Mongolian Beef with Peppers is a popular Chinese-American stir-fry dish featuring tender slices of beef (often flank steak) quickly cooked with bell peppers, onions, and a savory-sweet sauce. Despite its name, it's not a traditional Mongolian dish but rather a creation from Chinese restaurants, likely inspired by Mongolian barbecue styles. The dish is known for its bold flavors and satisfying combination of textures.

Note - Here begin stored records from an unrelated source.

(* ===== verification/PgText.v ===== *)
(** * Values and text

    The text of a statement is made of the names and the shape of a request; its
    values only ever reach the list of bound values. *)
From S2P Require Import Prelude JsValue Json Regex PgTable PgSql PgPlan PgBulk PgSaved PgSemantics PgRender PgAccess PgWhere.
Local Open Scope Z_scope.

(** ** Builders that write the same text *)

Definition same_text {A} (m m' : build A) : Prop := forall vs vs' a ws a' ws',
  length vs = length vs' -> m vs = (Ok a, ws) -> m' vs' = (Ok a', ws') -> a = a' /\ length ws = length ws'.

Lemma same_ret {A} (a : A) : same_text (mret a) (mret a).
Proof. intros vs vs' b ws b' ws' Hl [= <- <-] [= <- <-]. done. Qed.

Lemma same_bind {A B} (m m' : build A) (k k' : A -> build B) : same_text m m' -> (forall a, same_text (k a) (k' a)) -> same_text (m ≫= k) (m' ≫= k').
Proof.
  intros Hm Hk vs vs' b ws b' ws' Hl H H'. unfold mbind, M_bind in H, H'.
  destruct (m vs) as [[a|] us] eqn:E; [|done]. destruct (m' vs') as [[a'|] us'] eqn:E'; [|done].
  destruct (Hm _ _ _ _ _ _ Hl E E') as [<- Hl']. by eapply Hk.
Qed.

(** Whatever is bound is named by its position. *)
Lemma same_value_text v v' cast : same_text (pushValue v cast) (pushValue v' cast).
Proof. intros vs vs' a ws a' ws' Hl [= <- <-] [= <- <-]. rewrite !length_app, Hl. done. Qed.

Lemma same_map {A A' B} (f : A -> build B) (f' : A' -> build B) l l' : Forall2 (fun x x' => same_text (f x) (f' x')) l l' ->
  same_text (map_build f l) (map_build f' l').
Proof.
  induction 1 as [|x x' l l' Hx _ IH]; [apply same_ret|]. cbn. apply same_bind; [done|]. intros y. apply same_bind; [done|]. intros ys. apply same_ret.
Qed.


Section text.
Context `{NT : !NumberText}.

(** ** Shapes *)

(** What the text shows of a filter: its column, its operator, how many values it
    binds, and whether [is] asks for null. *)
Definition filter_shape (f : data_filter) : string * string * nat * bool :=
  (fi_column f, fi_operator f, length (filter_params f),
   String.eqb (fi_operator f) "is" && match fi_value f with JStr s => String.eqb s "not_null" | _ => false end).

Lemma shape_cond f f' n : filter_ok f = true -> filter_ok f' = true -> filter_shape f = filter_shape f' -> filter_cond n f = filter_cond n f'.
Proof.
  intros Hf Hf' Hs. pose proof (f_equal (fun x => x.1.1.1) Hs) as Hc. pose proof (f_equal (fun x => x.1.1.2) Hs) as Hop.
  pose proof (f_equal (fun x => x.1.2) Hs) as Hn. pose proof (f_equal snd Hs) as Hb. clear Hs.
  unfold filter_shape, filter_ok, filter_params, filter_cond in *. cbn [fst snd] in Hc, Hop, Hn, Hb. rewrite <- Hc. rewrite <- Hop in Hf', Hn, Hb |- *.
  destruct (assoc_lookup (fi_operator f) COMPARISONS); [done|].
  destruct (String.eqb_spec (fi_operator f) "between"); [done|].
  destruct (String.eqb_spec (fi_operator f) "in") as [Ho|].
  { rewrite Ho in Hn. change (String.eqb "in" "is") with false in Hn. change (String.eqb "in" "json_contains") with false in Hn.
    change (String.eqb "in" "json_path_eq") with false in Hn. cbv iota in Hn. f_equal. clear -Hn.
    destruct (fi_value f), (fi_value f'); exact Hn. }
  destruct (String.eqb_spec (fi_operator f) "is").
  { cbn [andb] in Hb. f_equal. clear -Hb. destruct (fi_value f), (fi_value f'); first [reflexivity | rewrite Hb; reflexivity | rewrite <- Hb; reflexivity]. }
  destruct (String.eqb_spec (fi_operator f) "json_contains"); [done|].
  destruct (String.eqb_spec (fi_operator f) "json_path_eq"); [|done]. f_equal. rewrite !length_app, !length_fmap in Hn. cbn in Hn. lia.
Qed.

Lemma same_filter alias f f' : filter_shape f = filter_shape f' -> same_text (buildFilterClause alias f) (buildFilterClause alias f').
Proof.
  intros Hs vs vs' a ws a' ws' Hl H H'. destruct (filter_ok f) eqn:Hf.
  2: { destruct (filter_fails alias f Hf vs) as (e & us & E). by rewrite E in H. }
  destruct (filter_ok f') eqn:Hf'.
  2: { destruct (filter_fails alias f' Hf' vs') as (e & us & E). by rewrite E in H'. }
  rewrite (filter_emits alias f _ Hf vs eq_refl) in H. rewrite (filter_emits alias f' _ Hf' vs' eq_refl) in H'.
  injection H as <- <-. injection H' as <- <-. rewrite (shape_cond f f' _ Hf Hf' Hs), Hl. split; [done|].
  rewrite !length_app, Hl. injection Hs as _ _ Hn _. by rewrite Hn.
Qed.

Lemma Forall2_shapes {A B} (g : A -> B) (P : A -> A -> Prop) l l' : (forall x x', g x = g x' -> P x x') -> g <$> l = g <$> l' -> Forall2 P l l'.
Proof.
  intros HP. revert l'. induction l as [|x l IH]; intros [|x' l'] H; try done. injection H as Hx H. constructor; [by apply HP | by apply IH].
Qed.

Lemma same_filters alias fs fs' : filter_shape <$> fs = filter_shape <$> fs' -> same_text (buildFilterClauses alias fs) (buildFilterClauses alias fs').
Proof. intros H. apply same_map. eapply Forall2_shapes; [|exact H]. intros f f'. apply same_filter. Qed.

Lemma same_rls alias d d' session session' : ad_policies d = ad_policies d' -> same_text (buildRlsClause alias d session) (buildRlsClause alias d' session').
Proof.
  intros Hp. unfold buildRlsClause. rewrite <- Hp. destruct (ad_policies d) as [|p ps]; [apply same_ret|]. destruct (existsb _ _); [apply same_ret|].
  apply same_bind; [|intros; apply same_ret]. apply same_map. apply Forall_Forall2_diag. apply Forall_forall. intros q _. cbv zeta.
  destruct (String.eqb _ _); [apply same_ret|]. destruct (String.eqb _ _); [|intros vs vs' a ws a' ws' _ [=]].
  apply same_bind; [apply same_value_text | intros; apply same_ret].
Qed.

Lemma same_keys alias kvs kvs' : kvs.*1 = kvs'.*1 -> same_text (buildPrimaryKeyClause alias kvs) (buildPrimaryKeyClause alias kvs').
Proof.
  intros H. apply same_map. eapply (Forall2_shapes fst); [|exact H]. intros kv kv' <-. apply same_bind; [apply same_value_text | intros; apply same_ret].
Qed.

Lemma same_comparator alias value value' order : same_text (buildComparator alias value order) (buildComparator alias value' order).
Proof.
  induction order as [|e order IH]; [apply same_ret|]. cbn. apply same_bind; [apply same_value_text|]. intros p. destruct order; [apply same_ret|].
  apply same_bind; [apply same_value_text|]. intros p2. apply same_bind; [exact IH | intros; apply same_ret].
Qed.

Lemma same_cursor alias order cursor cursor' : truthy cursor = truthy cursor' -> same_text (buildCursorClause alias order cursor) (buildCursorClause alias order cursor').
Proof.
  intros Ht. unfold buildCursorClause. rewrite <- Ht. destruct (truthy cursor); cbn [negb]; [|apply same_ret].
  intros vs vs' a ws a' ws' Hl. unfold mbind, M_bind, lift.
  destruct (decode_cursor cursor); [|done]. destruct (elements_of _); [|done]. destruct (existsb _ _); [done|].
  destruct (decode_cursor cursor'); [|done]. destruct (elements_of _); [|done]. destruct (existsb _ _); [done|].
  destruct order as [|e order].
  - intros [= <- <-] [= <- <-]. done.
  - apply (same_bind _ _ (fun c => mret (Some c)) (fun c => mret (Some c)) (same_comparator alias _ _ (e :: order)) (fun c => same_ret (Some c))). done.
Qed.

Lemma same_joins session role js : same_text (buildJoinFragments session role js) (buildJoinFragments session role js).
Proof.
  unfold buildJoinFragments. apply same_bind; [|intros; apply same_ret]. apply same_map. apply Forall_Forall2_diag. apply Forall_forall. intros j _.
  unfold build_join. cbv zeta. destruct (negb _); [intros vs vs' a ws a' ws' _ [=]|]. apply same_bind; [by apply same_rls | intros; apply same_ret].
Qed.

(** ** Statements *)

(** What the text shows of a regular request. *)
Record query_shape := mk_query_shape {
  qs_select : list string;
  qs_filters : list (string * string * nat * bool);
  qs_joins : list relation_join;
  qs_order : list order_entry;
  qs_key : option (list string);
  qs_columns : option (list string)
}.

Definition names_of (kvs : list (string * jsval)) : list string := kvs.*1.

Definition shape_of (q : row_query) : query_shape :=
  mk_query_shape (ry_select q) (filter_shape <$> ry_filters q) (ry_joins q) (ry_order q) (names_of <$> ry_key q) (names_of <$> ry_values q).

Lemma same_wheres operation d d' session session' fs fs' key key' order after after' :
  ad_policies d = ad_policies d' -> filter_shape <$> fs = filter_shape <$> fs' -> names_of <$> key = names_of <$> key' ->
  truthy after = truthy after' ->
  same_text (build_wheres operation d session fs key order after) (build_wheres operation d' session' fs' key' order after').
Proof.
  intros Hp Hf Hk Ha. unfold build_wheres. apply same_bind; [by apply same_filters|]. intros cs. apply same_bind; [by apply same_rls|]. intros o.
  apply same_bind.
  { destruct key as [kvs|], key' as [kvs'|]; try done; [|apply same_ret]. injection Hk as Hk. by apply same_keys. }
  intros ks. apply same_bind; [|intros; apply same_ret]. destruct (String.eqb operation "list"); [by apply same_cursor | apply same_ret].
Qed.

Lemma same_statement operation t q q' d d' role session page page' :
  shape_of q = shape_of q' -> ad_policies d = ad_policies d' -> page_size page = page_size page' ->
  truthy (js_get page "after") = truthy (js_get page' "after") ->
  same_text (row_statement operation t q d role session page) (row_statement operation t q' d' role session page').
Proof.
  intros [= Hsel Hf Hj Ho Hk Hv] Hd Hsize Ha.
  unfold row_statement. rewrite <- Hsel, <- Hj, <- Ho, <- Hsize. apply same_bind; [by apply same_wheres|]. intros ws.
  apply same_bind; [destruct (reads_rows operation); [apply same_joins | apply same_ret]|]. intros fs. cbv zeta. apply same_bind; [|intros; apply same_ret].
  destruct (reads_rows operation); [apply same_ret|].
  assert (Hkv : (default [] (ry_values q)).*1 = (default [] (ry_values q')).*1).
  { destruct (ry_values q) as [kvs|], (ry_values q') as [kvs'|]; try done. by injection Hv. }
  destruct (String.eqb operation "insert").
  - unfold insert_sql. rewrite <- Hkv. apply same_bind; [|intros; apply same_ret]. apply same_map. eapply (Forall2_shapes fst); [|exact Hkv].
    intros kv kv' _. apply same_value_text.
  - destruct (String.eqb operation "update"); [|apply same_ret]. unfold update_sql. apply same_bind; [|intros; apply same_ret]. apply same_map.
    eapply (Forall2_shapes fst); [|exact Hkv]. intros kv kv' <-. apply same_bind; [apply same_value_text | intros; apply same_ret].
Qed.

(** The policies a decision leaves to check do not depend on the row's values. *)
Lemma row_policies role command schema name a session v v' :
  ad_policies (evaluatePlanningAccess role command schema name a session (Some v)) = ad_policies (evaluatePlanningAccess role command schema name a session (Some v')).
Proof.
  assert (H : forall v, ad_policies (evaluatePlanningAccess role command schema name a session (Some v)) = []).
  { intros u. unfold evaluatePlanningAccess, evaluatePostgresDataApiAccess. destruct (_ || _); [done|]. destruct (bool_decide _); [done|].
    destruct (List.filter _ _); [done|]. by destruct (existsb _ _). }
  by rewrite !H.
Qed.

(** C18: two requests on the rows of a table that differ only in the values they
    carry (of filters, keys, cursors and columns to write) are planned, by the
    same role, with the very same SQL text: no value a client sends is ever part
    of the text, whatever characters it has; values only reach the bound values. *)
Theorem values_never_reach_the_text operation r r' cx cx' p p' t q q' :
  row_plan operation r cx = Ok p -> row_plan operation r' cx' = Ok p' ->
  rq_table r = rq_table r' -> rq_access r = rq_access r' -> rq_session r = rq_session r' -> rq_row r = rq_row r' -> pn_role p = pn_role p' ->
  normalizeTableDefinition (rq_table r) = Ok t -> regular_query operation r t = Ok q -> regular_query operation r' t = Ok q' ->
  shape_of q = shape_of q' -> page_size (member r "page") = page_size (member r' "page") ->
  truthy (js_get (member r "page") "after") = truthy (js_get (member r' "page") "after") ->
  sq_text (pn_sql p) = sq_text (pn_sql p').
Proof.
  intros H H' Ht Ha Hs Hrow Hrole Hnt Hq Hq' Hsh Hsize Haft. unfold row_plan in H, H'. rewrite <- Ht, Hnt in H'. rewrite Hnt in H. cbn [mbind result_bind] in H, H'.
  rewrite Hq in H. rewrite Hq' in H'. cbn [mbind result_bind] in H, H'. rewrite <- Ha, <- Hs, <- Hrow in H'.
  apply result_bind_ok in H as ([role d] & Hr & H). apply result_bind_ok in H' as ([role' d'] & Hr' & H').
  destruct (row_statement operation t q d _ _ _ []) as [[[[[text ws] ret] rels]|] values] eqn:E; [|done].
  destruct (row_statement operation t q' d' _ _ _ []) as [[[[[text' ws'] ret'] rels']|] values'] eqn:E'; [|done].
  injection H as <-. injection H' as <-. cbn [pn_role pn_sql sq_text] in *. subst role'.
  assert (Hd : ad_policies d = ad_policies d').
  { unfold resolveEffectiveRole in Hr, Hr'. rewrite resolve_role_find in Hr, Hr'.
    destruct (List.find _ (cx_roles cx)); [|done]. destruct (List.find _ (cx_roles cx')); [|done]. injection Hr as -> <-. injection Hr' as -> <-.
    unfold decision_of. injection Hsh as _ _ _ _ _ Hv. destruct (String.eqb operation "insert"); [|done].
    destruct (ry_values q), (ry_values q'); try done. apply row_policies. }
  pose proof (same_statement operation t q q' d d' role (rq_session r) _ _ Hsh Hd Hsize Haft [] [] _ _ _ _ eq_refl E E') as [HT _]. by injection HT.
Qed.

End text.

(** The second key has the characters that end a text and a statement. *)
Definition plain_key : data_request := orders_request (filtered "a").
Definition hostile_key : data_request := orders_request (filtered "x' OR TRUE; --").

Definition query_of (r : data_request) : row_query := ok_or (mk_query [] [] [] [] None None) (regular_query "list" r orders).

Lemma values_never_reach_the_text_witness : exists p p',
  @row_plan sample_number_text "list" plain_key orders_context = Ok p /\ @row_plan sample_number_text "list" hostile_key orders_context = Ok p' /\
  sq_text (pn_sql p) = sq_text (pn_sql p').
Proof.
  destruct (@row_plan sample_number_text "list" plain_key orders_context) as [p|e] eqn:E; [|vm_compute in E; discriminate E].
  destruct (@row_plan sample_number_text "list" hostile_key orders_context) as [p'|e] eqn:E'; [|vm_compute in E'; discriminate E'].
  exists p, p'. split; [reflexivity|]. split; [reflexivity|].
  assert (Hr : pn_role p = pn_role p').
  { transitivity "app"; [|symmetry]; [clear E' | clear E];
      [apply (f_equal (fun r => match r with Ok p => pn_role p | Err _ => EmptyString end)) in E; rewrite <- E
      |apply (f_equal (fun r => match r with Ok p => pn_role p | Err _ => EmptyString end)) in E'; rewrite <- E']; vm_compute; reflexivity. }
  refine (@values_never_reach_the_text sample_number_text "list" plain_key hostile_key orders_context orders_context p p' orders
    (query_of plain_key) (query_of hostile_key) E E' eq_refl eq_refl eq_refl eq_refl Hr orders_normalized _ _ _ eq_refl eq_refl);
    vm_compute; reflexivity.
Defined.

This dish is typically high in protein from the beef and can be moderate to high in fat depending on the cut of meat and cooking oil used. It provides iron, B vitamins, and some fiber from the vegetables, with a rough calorie range of 400-600 per serving depending on portion size and sauce ingredients.
| Calories | 380 kcal |
| Protein | 22 g |
| Carbs | 25 g |
| Fat | 22 g |
| Fiber | 2 g |
| Sugar | 10 g |
| Sodium | 950 mg |
| Iron | 3.5 mg |
| Vitamin C | 45 mg |
| Vitamin A | 1200 IU |
| Potassium | 450 mg |
| Calcium | 60 mg |
| Vitamin B12 | 2.5 mcg |
| Zinc | 4.5 mg |
| Niacin (B3) | 6 mg |
Per 1 cup (240 g) · estimated, varies by recipe
Culturally, Mongolian Beef with Peppers is a fascinating example of how Chinese cuisine has adapted and evolved in Western contexts, creating new dishes that don't exist in traditional Chinese cooking. Nutritionally, the quick stir-frying method helps retain the vegetables' crispness and nutrients, while the beef provides high-quality protein.